**Exercise inputs**
(** C1: a payload whose `hash` field is the hex HMAC-SHA256 of the sorted
    check-string of its other fields, under the key derived from the bot
    secret with "WebAppData", is accepted and verify returns the identity
    decoded from its `user` field; the same fields with one character of
    `hash` changed are refused. *)
Theorem verify_accepts_signed_refuses_altered
        (init_data h user : str) (token msg : bytes) (u : json) :
  let data := dict (Urllib.parse_qsl init_data) in
  data !! py "hash" = Some h ->
  encode BOT_TOKEN = Ok token ->
  encode (data_check_string (delete (py "hash") data)) = Ok msg ->
  h = calc_hash token msg ->
  data !! py "user" = Some user -> user <> [] ->
  json_loads user = Ok u ->
  verify init_data = Ok u
  /\ forall (init_data' : str) (i : nat) (c : N),
       dict (Urllib.parse_qsl init_data') = <[py "hash" := <[i := c]> h]> data ->
       (i < length h)%nat ->
       h !! i <> Some c ->
       verify init_data' =
         Raise (if (c <? 128)%N then HTTPException 401 "bad signature" else TypeError).
Proof.
  intros data Hh Htok Hmsg -> Hu Hne Hj. split.
  - subst data. rewrite (verify_signed _ _ _ Hh Htok Hmsg).
    rewrite (user_text_present _ _ Hu Hne). exact Hj.
  - intros init_data' i c Hd Hi Hc.
    pose proof (calc_hash_length token msg) as L.
    assert (Hdel : delete (py "hash") (<[py "hash" := calc_hash token msg]> data)
                   = delete (py "hash") data).
    { rewrite delete_insert_eq. reflexivity. }
    rewrite <- (is_ascii_insert (calc_hash token msg) i c)
      by (try apply calc_hash_ascii; exact Hi).
    apply (verify_other_hash _ data _ token msg); try assumption.
    + intros E. pose proof (length_insert (calc_hash token msg) i c) as L'.
      rewrite E, L in L'. discriminate L'.
    + intros E. apply Hc. rewrite <- E at 1.
      apply list_lookup_insert_eq. exact Hi.
Qed.

(** C9: a payload that passes the signature comparison and has no `user`
    field, or an empty one, is accepted with the empty object as identity,
    and reading `id` from that identity raises KeyError. *)
Theorem verify_without_user_gives_empty_identity
        (init_data h : str) (token msg : bytes) :
  let data := dict (Urllib.parse_qsl init_data) in
  json_loads (py "{}") = Ok (JDict []) ->
  data !! py "hash" = Some h ->
  encode BOT_TOKEN = Ok token ->
  encode (data_check_string (delete (py "hash") data)) = Ok msg ->
  h = calc_hash token msg ->
  data !! py "user" = None \/ data !! py "user" = Some [] ->
  verify init_data = Ok (JDict [])
  /\ getitem (JDict []) (py "id") = Raise KeyError
  /\ identity_id BOT_TOKEN json_loads init_data = Raise KeyError.
Proof.
  intros data Hj Hh Htok Hmsg -> Hu.
  assert (Hv : verify init_data = Ok (JDict [])).
  { subst data. rewrite (verify_signed _ _ _ Hh Htok Hmsg).
    rewrite (user_text_absent _ Hu). exact Hj. }
  split; [exact Hv|]. split; [reflexivity|].
  unfold identity_id. rewrite Hv. reflexivity.
Qed.

Lemma encode_raises (s : str) (e : exn) : encode s = Raise e -> e = UnicodeEncodeError.
Proof.
  revert e. induction s as [|c tl IH]; intros e; cbn [encode]; [discriminate|].
  unfold encode_char.
  repeat match goal with
         | |- context [if ?b then _ else _] => destruct b
         end; cbn [mbind result_bind];
    try congruence;
    destruct (encode tl) as [rest|e']; cbn [mbind result_bind];
    try discriminate; intros [= <-]; apply IH; reflexivity.
Qed.

(** When verify answers 401: the payload is empty, `hash` is absent or
    empty, or `hash` is ASCII text other than the computed signature.
    json.loads raises no HTTPException. *)
Lemma verify_unauthenticated_iff (init_data : str) :
  (forall s sc d, json_loads s <> Raise (HTTPException sc d)) ->
  let data := dict (Urllib.parse_qsl init_data) in
  (exists d, verify init_data = Raise (HTTPException 401 d)) <->
  init_data = []
  \/ data !! py "hash" = None
  \/ data !! py "hash" = Some []
  \/ exists h token msg,
       data !! py "hash" = Some h
       /\ encode BOT_TOKEN = Ok token
       /\ encode (data_check_string (delete (py "hash") data)) = Ok msg
       /\ is_ascii h = true
       /\ h <> calc_hash token msg.
Proof.
  intros Hjson data. subst data. split.
  - intros [d Hv].
    destruct init_data as [|c0 rest]; [left; reflexivity | right].
    destruct (dict (Urllib.parse_qsl (c0 :: rest)) !! py "hash") as [h|] eqn:Hh;
      [|left; reflexivity].
    right. destruct h as [|c h]; [left; reflexivity | right].
    revert Hv. unfold verify_init_data. cbv beta iota zeta. rewrite Hh.
    destruct (encode BOT_TOKEN) as [token|e] eqn:Htok; cbn [mbind result_bind];
      [|intros [= ->]; apply encode_raises in Htok; discriminate].
    destruct (encode (data_check_string _)) as [msg|e] eqn:Hmsg; cbn [mbind result_bind];
      [|intros [= ->]; apply encode_raises in Hmsg; discriminate].
    unfold compare_digest. rewrite calc_hash_ascii. cbn [andb].
    destruct (is_ascii (c :: h)) eqn:Hasc; cbn [mbind result_bind]; [|discriminate].
    case_bool_decide as Heq; cbn [negb].
    + intros Hv. exfalso. exact (Hjson _ _ _ Hv).
    + intros _. exists (c :: h), token, msg. repeat split; try assumption. congruence.
  - intros [-> | [Hh | [Hh | (h & token & msg & Hh & Htok & Hmsg & Hasc & Hne)]]].
    + eexists. reflexivity.
    + pose proof Hh as Hh'. unfold verify_init_data.
      destruct init_data; [eexists; reflexivity|].
      cbv beta iota zeta. rewrite Hh. eexists. reflexivity.
    + unfold verify_init_data.
      destruct init_data; [eexists; reflexivity|].
      cbv beta iota zeta. rewrite Hh. eexists. reflexivity.
    + destruct (decide (h = [])) as [-> | Hnil].
      * unfold verify_init_data.
        destruct init_data; [eexists; reflexivity|].
        cbv beta iota zeta. rewrite Hh. eexists. reflexivity.
      * rewrite (verify_past_guards _ _ token msg Hh Hnil Htok Hmsg).
        unfold compare_digest. rewrite calc_hash_ascii, Hasc. cbn [andb mbind result_bind].
        rewrite bool_decide_eq_false_2 by congruence. eexists. reflexivity.
Qed.

End AuthProperties.

(** C2: the payload `hash=%C3%A9` is not empty, has a `hash` field, and that
    field differs from the computed signature, yet verify raises TypeError
    from the comparison instead of 401. *)
Theorem verify_non_ascii_hash_raises_TypeError (json_loads : str -> result json) :
  let data := dict (Urllib.parse_qsl Examples.non_ascii_hash) in
  Examples.non_ascii_hash <> []
  /\ data !! py "hash" = Some [233%N]
  /\ calc_hash Examples.token_bytes (Examples.check_bytes Examples.non_ascii_hash)
     <> [233%N]
  /\ verify_init_data Examples.default_token json_loads Examples.non_ascii_hash
     = Raise TypeError.
Proof.
  cbv zeta. split; [discriminate|]. split; [vm_compute; reflexivity|].
  split; [vm_compute; discriminate|]. vm_compute. reflexivity.
Qed.

Lemma verify_accepts_signed_refuses_altered_witness :
  verify_init_data Examples.default_token Examples.json_loads Examples.signed
    = Ok Examples.alice
  /\ verify_init_data Examples.default_token Examples.json_loads Examples.forged
    = Raise (HTTPException 401 "bad signature").
Proof.
  destruct (verify_accepts_signed_refuses_altered
              Examples.default_token Examples.json_loads
              Examples.signed Examples.signed_hash Examples.alice_text
              Examples.token_bytes (Examples.check_bytes Examples.signed)
              Examples.alice) as [Hok Hbad].
  - vm_compute. reflexivity.
  - vm_compute. reflexivity.
  - vm_compute. reflexivity.
  - vm_compute. reflexivity.
  - vm_compute. reflexivity.
  - vm_compute. discriminate.
  - vm_compute. reflexivity.
  - split; [exact Hok|].
    apply (Hbad Examples.forged 0%nat 100%N).
    + vm_compute. reflexivity.
    + vm_compute. lia.
    + vm_compute. discriminate.
Defined.

Lemma verify_without_user_gives_empty_identity_witness :
  verify_init_data Examples.default_token Examples.json_loads Examples.signed_no_user
    = Ok (JDict [])
  /\ getitem (JDict []) (py "id") = Raise KeyError
  /\ identity_id Examples.default_token Examples.json_loads Examples.signed_no_user
    = Raise KeyError.
Proof.
  apply (verify_without_user_gives_empty_identity
           Examples.default_token Examples.json_loads
           Examples.signed_no_user Examples.signed_no_user_hash
           Examples.token_bytes (Examples.check_bytes Examples.signed_no_user)).
  - vm_compute. reflexivity.
  - vm_compute. reflexivity.
  - vm_compute. reflexivity.
  - vm_compute. reflexivity.
  - vm_compute. reflexivity.
  - left. vm_compute. reflexivity.
Defined.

**Requirement**
Your response should be the lines of the entries above that include the string "HTTPException".

**Output of the task**
         Raise (if (c <? 128)%N then HTTPException 401 "bad signature" else TypeError).
    json.loads raises no HTTPException. *)
  (forall s sc d, json_loads s <> Raise (HTTPException sc d)) ->
  (exists d, verify init_data = Raise (HTTPException 401 d)) <->
    = Raise (HTTPException 401 "bad signature").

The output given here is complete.